Brown’s OBGYN decided she needed a mammogram, which she had done at the Breast Care Center at Houston Methodist Baytown Hospital in early August.
“At that appointment, I had an ultrasound and mammogram. Then, Dr. Benveniste wanted me to have a biopsy that afternoon. At that point, I knew something was wrong,” said Brown.
Dr. Ana Benveniste is the breast radiologist at Houston Methodist Baytown Hospital. “I always add patients to same-day biopsies when I have a serious concern for malignancy,” she explained.
Dr. Benveniste’s concern was valid. Brown was diagnosed with triple-positive breast cancer, which represents less than ten percent of all breast cancers.
The thought of a breast cancer diagnosis was baffling to Brown. “I have no family history, I work out four to five days a week, I just had my daughter two years ago… how could this be breast cancer?”
The chances of breast cancer at Brown’s age are small. Less than five percent of all breast cancers occur between the ages of 20 and 30.

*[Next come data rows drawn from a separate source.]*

(** C10: [Connect] always returns.  When it returns a client, one of at most
    [max 0 MaxRetries + 1] handshakes was answered with HTTP 200 and a
    CONNECTION_RESPONSE of quack version 1 that names a connection id; every
    handshake before it failed with no response, 429, or a 5xx other than
    501; and the client starts open, with that id and no query issued. *)
Theorem connect_sound (url_scheme : bytes -> option bytes) (c : Config) (w : world)
    (Hdelay : in_s 64 (RetryBaseDelay c)) :
  exists r, Connect url_scheme c w = Some r /\ forall cl, r = Ok cl ->
    withDefaults url_scheme c = Ok (cfg cl) /\
    exists n raw hdr body,
      Z.of_nat n <= Z.max 0 (MaxRetries (cfg cl)) /\
      w_reply w n = OKBody raw /\ SplitEnvelope raw = Ok (hdr, body) /\
      Type_ hdr = MsgConnectionResponse /\
      DecodeConnectionResponse body = Ok (server cl) /\ QuackVersion (server cl) = 1 /\
      connID cl = ConnectionID hdr /\ connID cl <> [] /\ qid cl = 0 /\ closed cl = false /\
      forall k, (k < n)%nat -> match w_reply w k with
                               | NoResponse _ => True
                               | BadStatus code _ => code = 0 \/ retryableStatus code = true
                               | _ => False
                               end.
Proof.
  unfold Connect. destruct (withDefaults url_scheme c) as [cfg0|e|] eqn:Ed; [|by eexists..].
  assert (Hd : in_s 64 (RetryBaseDelay cfg0)).
  { unfold withDefaults in Ed. repeat (case_match; try done); injection Ed as <-; first [done|by compute]. }
  destruct (retry_spec (attempts (MaxRetries cfg0)) (MaxRetries cfg0) (connectAttempt cfg0 w) 0
    (RetryBaseDelay cfg0)) as (r & ds & -> & Hlen & Hall & Hr); [unfold attempts; lia|done|].
  eexists. split; [done|]. intros cl Hcl. destruct r as [[hdr body]|e|]; [|done..]. cbn [obind] in Hcl.
  apply connected_ok in Hcl as (H1 & H2 & H3 & H4 & H5 & <- & H7 & H8). split; [done|].
  destruct Hr as [Hr|[? _]]; [|done]. cbn [Nat.add] in *.
  unfold connectAttempt in Hr, Hall. exists (length ds).
  destruct (w_reply w (length ds)) as [text|code b|text|raw] eqn:Ew; cbn in Hr; try done.
  exists raw, hdr, body. split; [destruct Hlen; lia|]. repeat split; try done; [congruence|].
  intros k Hk. destruct (Hall k Hk) as (_ & Hre & e & He).
  destruct (w_reply w k) as [text|code b|text|raw']; cbn in Hre, He; try done.
  apply orb_true_iff in Hre as [Hre|Hre]; [left; by zify_bools|by right].
Qed.

(** A server that is down once, then answers. *)
Definition sample_world : world :=
  MkWorld (fun n => if (n =? 0)%nat then BadStatus 503 (str "starting")
    else OKBody (EncodeEnvelope (MkHeader MsgConnectionResponse (str "c1") QueryIDAbsent)
                   (ConnectionResponse_Encode (MkConnectionResponse (str "1.5.3") [] 1))))
    (fun _ => false) (fun _ => false).

Definition sample_config : Config := MkConfig (str "http://h:8888") (str "s3cret") 0 0 0 0.

Definition sample_client : Client :=
  MkClient (MkConfig (str "http://h:8888") (str "s3cret") 4 (10 * Second) 3 (100 * Millisecond))
    (str "c1") (MkConnectionResponse (str "1.5.3") [] 1) 0 false.

Lemma connect_sound_witness :
  exists r, Connect (fun _ => Some (str "http")) sample_config sample_world = Some r /\
    r = Ok sample_client /\ connID sample_client <> [].
Proof.
  destruct (connect_sound (fun _ => Some (str "http")) sample_config sample_world) as (r & E & H); [by compute|].
  exists r. split; [exact E|]. assert (Er : r = Ok sample_client) by (vm_compute in E; by injection E as <-).
  split; [exact Er|]. destruct (H _ Er) as (_ & n & raw & hdr & body & H1). apply H1.
Defined.

(** ** Calls *)

Definition client_ok (c : Client) : Prop := str_ok (connID c) /\ in_u 64 (qid c).

(** What a call returns for each reply of the server. *)
Definition call_result (token : bytes) (req want : Z) (reply : http_reply) : outcome werr bytes :=
  match reply with
  | NoResponse text | BadBody text => Err (ETransport (redactToken token text))
  | BadStatus code body => Err (EServer code (redactToken token (take 4096 body)))
  | OKBody raw =>
      match SplitEnvelope raw with
      | Ok (hdr, body) =>
          if Type_ hdr =? want then Ok body
          else if Type_ hdr =? MsgError then
            match DecodeErrorMessage body with
            | Ok em => Err (EServer 0 (redactToken token (Message em)))
            | Err e => Err e
            | Panic => Panic
            end
          else Err (EAnswered req (Type_ hdr))
      | Err e => Err e
      | Panic => Panic
      end
  end.

Lemma call_open c req body want reply : closed c = false ->
  call c req body want reply =
  (Some (EncodeEnvelope (MkHeader req (connID c) (u64 (qid c + 1))) body),
   call_result (Token (cfg c)) req want reply,
   MkClient (cfg c) (connID c) (server c) (u64 (qid c + 1)) (closed c)).
Proof.
  intros Hc. unfold call. rewrite Hc. cbv zeta. unfold roundTrip, call_result, serverError.
  by destruct reply.
Qed.

(** C24: an open client posts exactly one envelope per call, which carries the
    request type, the connection id, the next query id and the encoded body
    unchanged; the call's result is the raw body of a 200 response of the
    wanted type and otherwise the error for its kind of failure; nothing of
    the client but the query counter changes. *)
Theorem call_spec (c : Client) (req : Z) (body : bytes) (want : Z) (reply : http_reply)
    (Hc : client_ok c) (Hopen : closed c = false) (Hreq : in_u 8 req) :
  exists msg, call c req body want reply =
      (Some msg, call_result (Token (cfg c)) req want reply,
       MkClient (cfg c) (connID c) (server c) (u64 (qid c + 1)) false) /\
    SplitEnvelope msg = Ok (MkHeader req (connID c) (u64 (qid c + 1)), body).
Proof.
  eexists. split; [rewrite (call_open _ _ _ _ _ Hopen), Hopen; reflexivity|].
  apply split_encode. destruct Hc as [Hid _].
  split; [done|]. split; [done|]. by apply uwrap_in.
Qed.

Lemma call_spec_witness :
  let reply := OKBody (EncodeEnvelope (MkHeader MsgError [] QueryIDAbsent)
                         (ErrorMessage_Encode (MkErrorMessage (str "bad s3cret")))) in
  exists msg c', call sample_client MsgPrepareRequest (str "x") MsgPrepareResponse reply =
      (Some msg, Err (EServer 0 (str "bad [redacted]")), c') /\
    SplitEnvelope msg = Ok (MkHeader MsgPrepareRequest (str "c1") 1, str "x").
Proof.
  intros reply. destruct (call_spec sample_client MsgPrepareRequest (str "x") MsgPrepareResponse reply)
    as (msg & E & H); [by split; compute|done|by compute|].
  eexists _, _. split; [rewrite E; vm_compute; reflexivity|]. exact H.
Defined.

(** A sequence of calls on one client, with the messages posted. *)
Fixpoint calls (c : Client) (l : list (Z * bytes * Z * http_reply)) : list (option bytes) * Client :=
  match l with
  | [] => ([], c)
  | (req, body, want, reply) :: l =>
      let '(msg, _, c) := call c req body want reply in
      let '(msgs, c) := calls c l in (msg :: msgs, c)
  end.

Lemma calls_ids c l : closed c = false -> str_ok (connID c) -> 0 <= qid c ->
  qid c + Z.of_nat (length l) < QueryIDAbsent -> Forall (fun x => in_u 8 x.1.1.1) l ->
  forall i x, l !! i = Some x ->
    exists msg, (calls c l).1 !! i = Some (Some msg) /\
      SplitEnvelope msg = Ok (MkHeader x.1.1.1 (connID c) (qid c + Z.of_nat i + 1), x.1.1.2).
Proof.
  revert c. induction l as [|[[[req body] want] reply] l IH]; intros c Hc Hid H0 Hq Hl i x Hi; [done|].
  cbn [calls]. rewrite (call_open _ _ _ _ _ Hc). inversion Hl as [|? ? Hreq Hl']; subst. cbn [length] in Hq.
  assert (E : u64 (qid c + 1) = qid c + 1).
  { apply uwrap_small. unfold in_u, QueryIDAbsent, OptionalIdxAbsent in *. simpl in *. lia. }
  rewrite E. set (c' := MkClient _ _ _ _ _). specialize (IH c' Hc Hid ltac:(cbn; lia) ltac:(cbn; lia) Hl').
  destruct (calls c' l) as [msgs c''] eqn:Ec. cbn [fst]. destruct i as [|i].
  - injection Hi as <-. eexists. split; [reflexivity|]. rewrite Z.add_0_r. apply split_encode.
    split; [exact Hreq|]. split; [done|]. cbn [QueryID].
    unfold in_u, QueryIDAbsent, OptionalIdxAbsent in *. simpl in *. lia.
  - destruct (IH i x Hi) as (msg & Hm & Hs). exists msg. split; [exact Hm|]. rewrite Hs.
    cbn [c' connID qid]. do 3 f_equal. lia.
Qed.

But for Brown, that statistic is her reality, and she is determined to win her fight. “I am young; there is so much I want to do with my life. I want to see my little girl grow up,” Brown exclaimed.
Now, she is adding chemotherapy to her busy schedule of working full-time, attending college full-time, and caring for her daughter with the help of her husband.

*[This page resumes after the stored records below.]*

(* ===== verification/Json.v ===== *)
(** * Strings as JSON, the way encoding/json writes them

    UTF-8 as package unicode/utf8 decodes it, [json.Marshal] of a string, the
    grammar of JSON texts (RFC 8259), and an independent reader of string
    literals. *)

From S2P Require Import Prelude GoFmt.

(** ** UTF-8 *)

Definition in_range (lo hi : Z) (b : byte) : bool := (lo <=? ub b) && (ub b <=? hi).
Definition cont (b : byte) : bool := in_range 128 191 b.

(** The size of the rune [utf8.DecodeRune] finds at the head of [s]; 0 when it
    reports an encoding error (or [s] is empty). *)
Definition rune_size (s : bytes) : nat :=
  match s with
  | [] => O
  | b0 :: s1 =>
      if ub b0 <? 128 then 1%nat
      else match s1 with
      | [] => O
      | b1 :: s2 =>
          if in_range 194 223 b0 then if cont b1 then 2%nat else O
          else match s2 with
          | [] => O
          | b2 :: s3 =>
              if in_range 224 239 b0 then
                if in_range (if ub b0 =? 224 then 160 else 128) (if ub b0 =? 237 then 159 else 191) b1 && cont b2
                then 3%nat else O
              else match s3 with
              | [] => O
              | b3 :: _ =>
                  if in_range 240 244 b0 then
                    if in_range (if ub b0 =? 240 then 144 else 128) (if ub b0 =? 244 then 143 else 191) b1
                       && cont b2 && cont b3 then 4%nat else O
                  else O
              end
          end
      end
  end.

(** [utf8.ValidString].  The scans below walk byte by byte; [skip] is what is
    left of a rune already seen. *)
Fixpoint utf8_valid_from (skip : nat) (s : bytes) : bool :=
  match s, skip with
  | [], _ => true
  | _ :: s', S k => utf8_valid_from k s'
  | _ :: s', O => match rune_size s with O => false | S k => utf8_valid_from k s' end
  end.
Definition utf8_valid (s : bytes) : bool := utf8_valid_from 0 s.

(** ** Writing a string *)

Definition jquote : byte := bz 34.
Definition backslash : byte := bz 92.
Definition hex4 (z : Z) : byte := nth (Z.to_nat z) (str "0123456789abcdef") Byte.x00.

(** A byte below 0x80: copied when it is safe in JSON and HTML. *)
Definition json_ascii (b : byte) : bytes :=
  let z := ub b in
  if (z =? 34) || (z =? 92) then [backslash; b]
  else if z =? 8 then str "\b"
  else if z =? 12 then str "\f"
  else if z =? 10 then str "\n"
  else if z =? 13 then str "\r"
  else if z =? 9 then str "\t"
  else if (z <? 32) || (z =? 60) || (z =? 62) || (z =? 38)
  then str "\u00" ++ [hex4 (z / 16); hex4 (z mod 16)]
  else [b].

(** A valid multi-byte rune: the line separators are escaped. *)
Definition json_wide (r : bytes) : bytes :=
  if bool_decide (r = [bz 226; bz 128; bz 168]) then str "\u2028"
  else if bool_decide (r = [bz 226; bz 128; bz 169]) then str "\u2029"
  else r.

(** The inside of the literal; an invalid byte becomes the replacement
    character. *)
Fixpoint json_body_from (skip : nat) (s : bytes) : bytes :=
  match s, skip with
  | [], _ => []
  | _ :: s', S k => json_body_from k s'
  | b :: s', O =>
      match rune_size s with
      | O => str "\ufffd" ++ json_body_from 0 s'
      | S O => json_ascii b ++ json_body_from 0 s'
      | S k => json_wide (take (S k) s) ++ json_body_from k s'
      end
  end.
Definition json_body (s : bytes) : bytes := json_body_from 0 s.

(** [json.Marshal] of a string. *)
Definition json_string (s : bytes) : bytes := [jquote] ++ json_body s ++ [jquote].

Lemma json_checks :
  json_string (str "a<b>\c" ++ [bz 1; bz 10; bz 195; bz 169; bz 255]) =
    [jquote] ++ str "a\u003cb\u003e\\c\u0001\n" ++ [bz 195; bz 169] ++ str "\ufffd" ++ [jquote].
Proof. by vm_compute. Qed.

(** ** The grammar *)

Definition hex_value (b : byte) : option Z :=
  let z := ub b in
  if (48 <=? z) && (z <=? 57) then Some (z - 48)
  else if (97 <=? z) && (z <=? 102) then Some (z - 87)
  else if (65 <=? z) && (z <=? 70) then Some (z - 55)
  else None.

(** The UTF-8 form of a code point below 2^16. *)
Definition utf8_encode (z : Z) : bytes :=
  if z <? 128 then [bz z]
  else if z <? 2048 then [bz (192 + z / 64); bz (128 + z mod 64)]
  else [bz (224 + z / 4096); bz (128 + z / 64 mod 64); bz (128 + z mod 64)].

(** The text of one escape after the backslash: what it stands for and the
    bytes it takes. *)
Definition json_escape (s : bytes) : option (bytes * nat) :=
  match s with
  | [] => None
  | c :: s =>
      let z := ub c in
      if (z =? 34) || (z =? 92) || (z =? 47) then Some ([c], 1%nat)
      else if z =? 98 then Some ([bz 8], 1%nat)
      else if z =? 102 then Some ([bz 12], 1%nat)
      else if z =? 110 then Some ([bz 10], 1%nat)
      else if z =? 114 then Some ([bz 13], 1%nat)
      else if z =? 116 then Some ([bz 9], 1%nat)
      else if z =? 117 then
        match s with
        | a :: b :: c :: d :: _ =>
            a ← hex_value a; b ← hex_value b; c ← hex_value c; d ← hex_value d;
            let u := 4096 * a + 256 * b + 16 * c + d in
            if (55296 <=? u) && (u <=? 57343) then None else Some (utf8_encode u, 5%nat)
        | _ => None
        end
      else None
  end.

(** The text a string literal denotes, from the inside of the literal; [None]
    when it is not one: a quote or a control byte that is not escaped, a bad
    escape, or bytes that are not UTF-8. *)
Fixpoint json_read_from (skip : nat) (s : bytes) : option bytes :=
  match s, skip with
  | [], _ => Some []
  | _ :: s', S k => json_read_from k s'
  | b :: s', O =>
      if bool_decide (b = backslash) then
        '(d, n) ← json_escape s'; t ← json_read_from n s'; Some (d ++ t)
      else if bool_decide (b = jquote) || (ub b <? 32) then None
      else match rune_size s with
           | O => None
           | S k => t ← json_read_from k s'; Some (take (S k) s ++ t)
           end
  end.
Definition json_read (s : bytes) : option bytes := json_read_from 0 s.

(** An integer part, with no leading zero. *)
Definition json_int (s : bytes) : bool :=
  match s with
  | [] => false
  | [c] => is_digit c
  | c :: s => is_digit c && negb (ub c =? 48) && forallb is_digit s
  end.

Definition json_frac (s : bytes) : bool :=
  match s with
  | [] => true
  | c :: s => (ub c =? 46) && negb (length s =? 0)%nat && forallb is_digit s
  end.

Definition json_exp (s : bytes) : bool :=
  match s with
  | [] => true
  | c :: s =>
      ((ub c =? 101) || (ub c =? 69)) &&
      let s := match s with c :: s' => if (ub c =? 43) || (ub c =? 45) then s' else s | [] => s end in
      negb (length s =? 0)%nat && forallb is_digit s
  end.

Definition json_number (s : bytes) : Prop :=
  exists sign i f e, s = sign ++ i ++ f ++ e /\ (sign = [] \/ sign = str "-") /\
    json_int i = true /\ json_frac f = true /\ json_exp e = true.

Definition json_literal (s : bytes) : Prop :=
  exists body text, s = [jquote] ++ body ++ [jquote] /\ json_read body = Some text.

Definition comma_separated (l : list bytes) : bytes :=
  match l with
  | [] => []
  | x :: l => x ++ concat ((fun y => str "," ++ y) <$> l)
  end.

Inductive json : bytes -> Prop :=
  | json_null : json (str "null")
  | json_bool b : json (if b : bool then str "true" else str "false")
  | json_num s : json_number s -> json s
  | json_str s : json_literal s -> json s
  | json_array l : (forall x, x ∈ l -> json x) -> json (str "[" ++ comma_separated l ++ str "]")
  | json_object (l : list (bytes * bytes)) : (forall kv, kv ∈ l -> json_literal kv.1) ->
      (forall kv, kv ∈ l -> json kv.2) ->
      json (str "{" ++ comma_separated ((fun kv => kv.1 ++ str ":" ++ kv.2) <$> l) ++ str "}").

(** ** Runes *)

Lemma rune_size_bound s : (rune_size s <= length s)%nat.
Proof. unfold rune_size. repeat case_match; subst; cbn; lia. Qed.

Lemma rune_size_take s n : rune_size s = n -> rune_size (take n s) = n.
Proof.
  intros <-. destruct s as [|b0 s]; [done|]. unfold rune_size at 2 3.
  destruct (ub b0 <? 128) eqn:E0; [cbn; by rewrite E0|].
  destruct s as [|b1 s]; [done|]. destruct (in_range 194 223 b0) eqn:E1.
  { destruct (cont b1) eqn:E2; [|done]. cbn. by rewrite E0, E1, E2. }
  destruct s as [|b2 s]; [done|]. destruct (in_range 224 239 b0) eqn:E2.
  { destruct (_ && cont b2) eqn:E3; [|done]. cbn [take rune_size]. by rewrite E0, E1, E2, E3. }
  destruct s as [|b3 s]; [done|]. destruct (in_range 240 244 b0) eqn:E3; [|done].
  destruct (_ && cont b3) eqn:E4; [|done]. cbn [take rune_size]. by rewrite E0, E1, E2, E3, E4.
Qed.

Lemma rune_size_app r rest : rune_size r = length r -> r <> [] -> rune_size (r ++ rest) = length r.
Proof.
  intros H Hr. destruct r as [|b0 r]; [done|]. cbn [app]. unfold rune_size in H |- *.
  destruct (ub b0 <? 128) eqn:E0; [done|]. destruct r as [|b1 r]; [done|]. cbn [app].
  destruct (in_range 194 223 b0) eqn:E1; [done|]. destruct r as [|b2 r]; [by repeat case_match|]. cbn [app].
  destruct (in_range 224 239 b0) eqn:E2; [done|]. destruct r as [|b3 r]; [done|]. done.
Qed.

Lemma body_skip k s : json_body_from k s = json_body (drop k s).
Proof. revert k. induction s as [|b s IH]; intros [|k]; [done..|]. apply IH. Qed.
Lemma read_skip k s : json_read_from k s = json_read (drop k s).
Proof. revert k. induction s as [|b s IH]; intros [|k]; [done..|]. apply IH. Qed.
Lemma valid_skip k s : utf8_valid_from k s = utf8_valid (drop k s).
Proof. revert k. induction s as [|b s IH]; intros [|k]; [done..|]. apply IH. Qed.

(** A rune of more than one byte. *)
Definition wide (r : bytes) : Prop := rune_size r = length r /\ (2 <= length r)%nat.

Lemma rune_size_1 b s : rune_size (b :: s) = 1%nat <-> ub b < 128.
Proof.
  unfold rune_size. destruct (Z.ltb_spec (ub b) 128); [done|]. split; [|lia]. repeat case_match; done.
Qed.

(** Induction along the runes. *)
Lemma rune_ind (P : bytes -> Prop) :
  P [] -> (forall b s, ub b < 128 -> P s -> P (b :: s)) -> (forall r s, wide r -> P s -> P (r ++ s)) ->
  (forall b s, rune_size (b :: s) = O -> P s -> P (b :: s)) -> forall s, P s.
Proof.
  intros H0 H1 H2 H3. assert (H : forall n s, (length s <= n)%nat -> P s).
  2: { intros s. by apply (H (length s)). }
  induction n as [|n IH]; intros [|b s] Hl; cbn in Hl; [done|lia|done|].
  destruct (rune_size (b :: s)) as [|[|k]] eqn:E.
  - apply H3; [done|]. apply IH. lia.
  - apply H1; [by apply rune_size_1 in E|]. apply IH. lia.
  - pose proof (rune_size_bound (b :: s)) as Hb. rewrite E in Hb.
    rewrite <- (take_drop (S (S k)) (b :: s)). apply H2.
    + split; [|rewrite length_take; lia]. rewrite (rune_size_take _ _ E), length_take. lia.
    + apply IH. rewrite length_drop. cbn [length] in *. lia.
Qed.

(** One step of the writer, the validator and the reader. *)
Lemma body_ascii b s : ub b < 128 -> json_body (b :: s) = json_ascii b ++ json_body s.
Proof.
  intros H. unfold json_body at 1. cbn [json_body_from]. by rewrite (proj2 (rune_size_1 b s) H).
Qed.
Lemma body_bad b s : rune_size (b :: s) = O -> json_body (b :: s) = str "\ufffd" ++ json_body s.
Proof. intros H. unfold json_body at 1. cbn [json_body_from]. by rewrite H. Qed.
Lemma body_wide r s : wide r -> json_body (r ++ s) = json_wide r ++ json_body s.
Proof.
  intros [H1 H2]. pose proof (rune_size_app r s H1) as H. destruct r as [|b [|b' r]]; [cbn in H2; lia..|].
  unfold json_body at 1. cbn [app json_body_from]. change (b :: b' :: r ++ s) with ((b :: b' :: r) ++ s).
  rewrite H by done. cbn [length]. rewrite body_skip.
  change (S (S (length r))) with (length (b :: b' :: r)). rewrite take_app_length. f_equal.
  change (S (length r)) with (length (b' :: r)). change (b' :: r ++ s) with ((b' :: r) ++ s). by rewrite drop_app_length.
Qed.
Lemma valid_wide r s : wide r -> utf8_valid (r ++ s) = utf8_valid s.
Proof.
  intros [H1 H2]. pose proof (rune_size_app r s H1) as H. destruct r as [|b r]; [cbn in H2; lia|].
  unfold utf8_valid at 1. cbn [app utf8_valid_from]. change (b :: r ++ s) with ((b :: r) ++ s).
  rewrite H by done. cbn [length]. by rewrite valid_skip, drop_app_length.
Qed.

Lemma read_ascii b rest : ub b < 128 ->
  json_read (json_ascii b ++ rest) = (t ← json_read rest; Some (b :: t)).
Proof. intros H. destruct b; try (exfalso; revert H; vm_compute; done); reflexivity. Qed.

Lemma read_bad rest : json_read (str "\ufffd" ++ rest) = (t ← json_read rest; Some ([bz 239; bz 191; bz 189] ++ t)).
Proof. reflexivity. Qed.

Lemma wide_head r : wide r -> exists b r', r = b :: r' /\ 128 <= ub b.
Proof.
  intros [H1 H2]. destruct r as [|b r']; [cbn in H2; lia|]. exists b, r'. split; [done|].
  destruct (Z.lt_ge_cases (ub b) 128); [|done]. rewrite (proj2 (rune_size_1 b r')) in H1 by done. lia.
Qed.

Lemma read_wide r rest : wide r -> json_read (json_wide r ++ rest) = (t ← json_read rest; Some (r ++ t)).
Proof.
  intros Hw. unfold json_wide. case_bool_decide as E1; [by subst r|]. case_bool_decide as E2; [by subst r|].
  destruct (wide_head r Hw) as (b & r' & -> & Hb). destruct Hw as [H1 H2].
  pose proof (rune_size_app (b :: r') rest H1) as H.
  unfold json_read at 1. cbn [app json_read_from]. change (b :: r' ++ rest) with ((b :: r') ++ rest).
  rewrite H by done. cbn [length]. rewrite !bool_decide_false by (intros ->; by vm_compute in Hb).
  rewrite (proj2 (Z.ltb_ge _ _)) by lia. cbn [orb]. rewrite read_skip, drop_app_length.
  change (S (length r')) with (length (b :: r')). by rewrite take_app_length.
Qed.

(** ** What is written can be read *)

(** The text [json.Marshal] keeps: every byte that is not part of a rune is
    the replacement character. *)
Fixpoint scrub_from (skip : nat) (s : bytes) : bytes :=
  match s, skip with
  | [], _ => []
  | _ :: s', S k => scrub_from k s'
  | _ :: s', O =>
      match rune_size s with
      | O => [bz 239; bz 191; bz 189] ++ scrub_from 0 s'
      | S k => take (S k) s ++ scrub_from k s'
      end
  end.
Definition scrub (s : bytes) : bytes := scrub_from 0 s.

Lemma scrub_skip k s : scrub_from k s = scrub (drop k s).
Proof. revert k. induction s as [|b s IH]; intros [|k]; [done..|]. apply IH. Qed.

Lemma scrub_rune r s : rune_size r = length r -> r <> [] -> scrub (r ++ s) = r ++ scrub s.
Proof.
  intros H1 H2. pose proof (rune_size_app r s H1 H2) as H. destruct r as [|b r]; [done|].
  unfold scrub at 1. cbn [app scrub_from]. change (b :: r ++ s) with ((b :: r) ++ s). rewrite H. cbn [length].
  rewrite scrub_skip, drop_app_length. change (S (length r)) with (length (b :: r)). by rewrite take_app_length.
Qed.

Lemma json_read_body s : json_read (json_body s) = Some (scrub s).
Proof.
  induction s as [|b s Hb IH|r s Hr IH|b s Hb IH] using rune_ind.
  - done.
  - rewrite body_ascii, read_ascii, IH by done. cbn [mbind option_bind]. change (b :: s) with ([b] ++ s).
    rewrite scrub_rune; [done| |done]. by apply rune_size_1.
  - rewrite body_wide, read_wide, IH by done. cbn [mbind option_bind]. rewrite scrub_rune; [done|by apply Hr|].
    intros ->. destruct Hr as [_ Hr]. cbn in Hr. lia.
  - rewrite body_bad, read_bad, IH by done. cbn [mbind option_bind]. f_equal. unfold scrub at 2. cbn [scrub_from].
    by rewrite Hb.
Qed.

Lemma scrub_valid s : utf8_valid s = true -> scrub s = s.
Proof.
  induction s as [|b s Hb IH|r s Hr IH|b s Hb IH] using rune_ind; intros H.
  - done.
  - change (b :: s) with ([b] ++ s). rewrite scrub_rune; [|by apply rune_size_1|done].
    unfold utf8_valid in H. cbn [utf8_valid_from] in H. rewrite (proj2 (rune_size_1 b s) Hb) in H. by rewrite IH.
  - rewrite valid_wide in H by done. rewrite scrub_rune; [by rewrite IH|by apply Hr|].
    intros ->. destruct Hr as [_ Hr]. cbn in Hr. lia.
  - unfold utf8_valid in H. cbn [utf8_valid_from] in H. by rewrite Hb in H.
Qed.

Lemma json_string_literal s : json_literal (json_string s).
Proof. exists (json_body s), (scrub s). split; [done|]. apply json_read_body. Qed.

“I graduate from college in mid-December, then finish chemo at the end of December,” said Brown. She acknowledges that this will be a long journey. “I will have a mastectomy on my right breast. They will also check my left. Radiation is possible. They must also determine if any lymph nodes are involved. And I will likely be on a hormone blocker for the next five to ten years.”
But Brown says she’s ready for the fight and has some advice for young women.
“You have to listen to your body. You have to advocate for yourself, speak up and be heard. No matter their age, every woman should do self-exams, and if you notice a change, make that appointment with your doctor,” said Brown.
Dr. Benveniste says awareness is key. “Always check your breasts; watch for palpable lumps, discoloration of the skin, nipple discharge or nipple inversion. If you experience any of those or have concerns, call your OBGYN or primary care physician.”